ABOUT THIS EXERCISE. A single figure is wanted: the count of lines below containing the string "every".

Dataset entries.
****************************************
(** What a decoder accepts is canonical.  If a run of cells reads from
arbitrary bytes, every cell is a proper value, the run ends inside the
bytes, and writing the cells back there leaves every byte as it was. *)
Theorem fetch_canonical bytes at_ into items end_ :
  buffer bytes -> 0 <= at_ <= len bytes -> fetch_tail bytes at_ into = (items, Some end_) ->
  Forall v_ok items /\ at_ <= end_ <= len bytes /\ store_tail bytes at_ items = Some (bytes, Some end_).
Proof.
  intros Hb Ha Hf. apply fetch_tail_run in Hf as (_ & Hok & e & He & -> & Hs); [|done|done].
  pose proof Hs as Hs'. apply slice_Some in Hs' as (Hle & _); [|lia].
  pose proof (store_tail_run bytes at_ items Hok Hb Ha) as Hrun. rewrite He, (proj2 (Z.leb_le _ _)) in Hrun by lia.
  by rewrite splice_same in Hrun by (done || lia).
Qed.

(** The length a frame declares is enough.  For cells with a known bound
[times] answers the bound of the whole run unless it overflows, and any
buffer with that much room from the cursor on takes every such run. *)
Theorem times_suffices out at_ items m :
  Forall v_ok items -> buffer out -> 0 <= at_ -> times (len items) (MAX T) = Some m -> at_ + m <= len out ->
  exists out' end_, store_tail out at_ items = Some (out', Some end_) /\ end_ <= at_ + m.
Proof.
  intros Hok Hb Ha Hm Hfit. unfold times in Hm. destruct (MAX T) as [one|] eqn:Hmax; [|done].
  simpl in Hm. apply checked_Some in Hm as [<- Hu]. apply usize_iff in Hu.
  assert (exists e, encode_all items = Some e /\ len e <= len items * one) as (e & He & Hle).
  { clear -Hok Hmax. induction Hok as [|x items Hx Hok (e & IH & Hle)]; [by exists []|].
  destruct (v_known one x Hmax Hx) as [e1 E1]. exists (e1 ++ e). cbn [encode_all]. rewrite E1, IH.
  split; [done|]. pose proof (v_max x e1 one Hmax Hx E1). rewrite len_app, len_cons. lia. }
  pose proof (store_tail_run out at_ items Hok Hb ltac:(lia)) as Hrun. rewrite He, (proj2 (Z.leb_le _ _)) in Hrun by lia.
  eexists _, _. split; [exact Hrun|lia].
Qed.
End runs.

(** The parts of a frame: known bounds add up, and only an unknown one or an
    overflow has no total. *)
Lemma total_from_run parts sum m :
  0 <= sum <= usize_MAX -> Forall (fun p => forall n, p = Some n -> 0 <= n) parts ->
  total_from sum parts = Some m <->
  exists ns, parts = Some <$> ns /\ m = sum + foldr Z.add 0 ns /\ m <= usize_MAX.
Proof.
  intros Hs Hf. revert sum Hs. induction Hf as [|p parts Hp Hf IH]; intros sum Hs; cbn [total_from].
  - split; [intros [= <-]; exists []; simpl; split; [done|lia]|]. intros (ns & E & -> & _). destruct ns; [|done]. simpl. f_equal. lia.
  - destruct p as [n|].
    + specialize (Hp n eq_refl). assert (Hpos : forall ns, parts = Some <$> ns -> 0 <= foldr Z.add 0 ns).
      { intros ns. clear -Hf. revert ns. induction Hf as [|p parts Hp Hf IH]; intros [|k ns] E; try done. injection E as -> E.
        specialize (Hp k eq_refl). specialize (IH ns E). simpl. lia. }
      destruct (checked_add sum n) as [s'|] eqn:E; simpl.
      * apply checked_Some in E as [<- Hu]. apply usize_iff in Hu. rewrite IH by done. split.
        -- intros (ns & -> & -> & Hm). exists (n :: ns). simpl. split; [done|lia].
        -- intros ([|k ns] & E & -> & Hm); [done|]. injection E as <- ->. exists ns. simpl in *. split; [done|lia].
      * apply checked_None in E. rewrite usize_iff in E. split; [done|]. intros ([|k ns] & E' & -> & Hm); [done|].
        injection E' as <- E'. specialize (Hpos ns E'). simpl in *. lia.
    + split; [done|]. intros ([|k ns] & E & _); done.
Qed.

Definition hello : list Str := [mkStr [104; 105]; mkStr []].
****************************************
SOLUTION. 3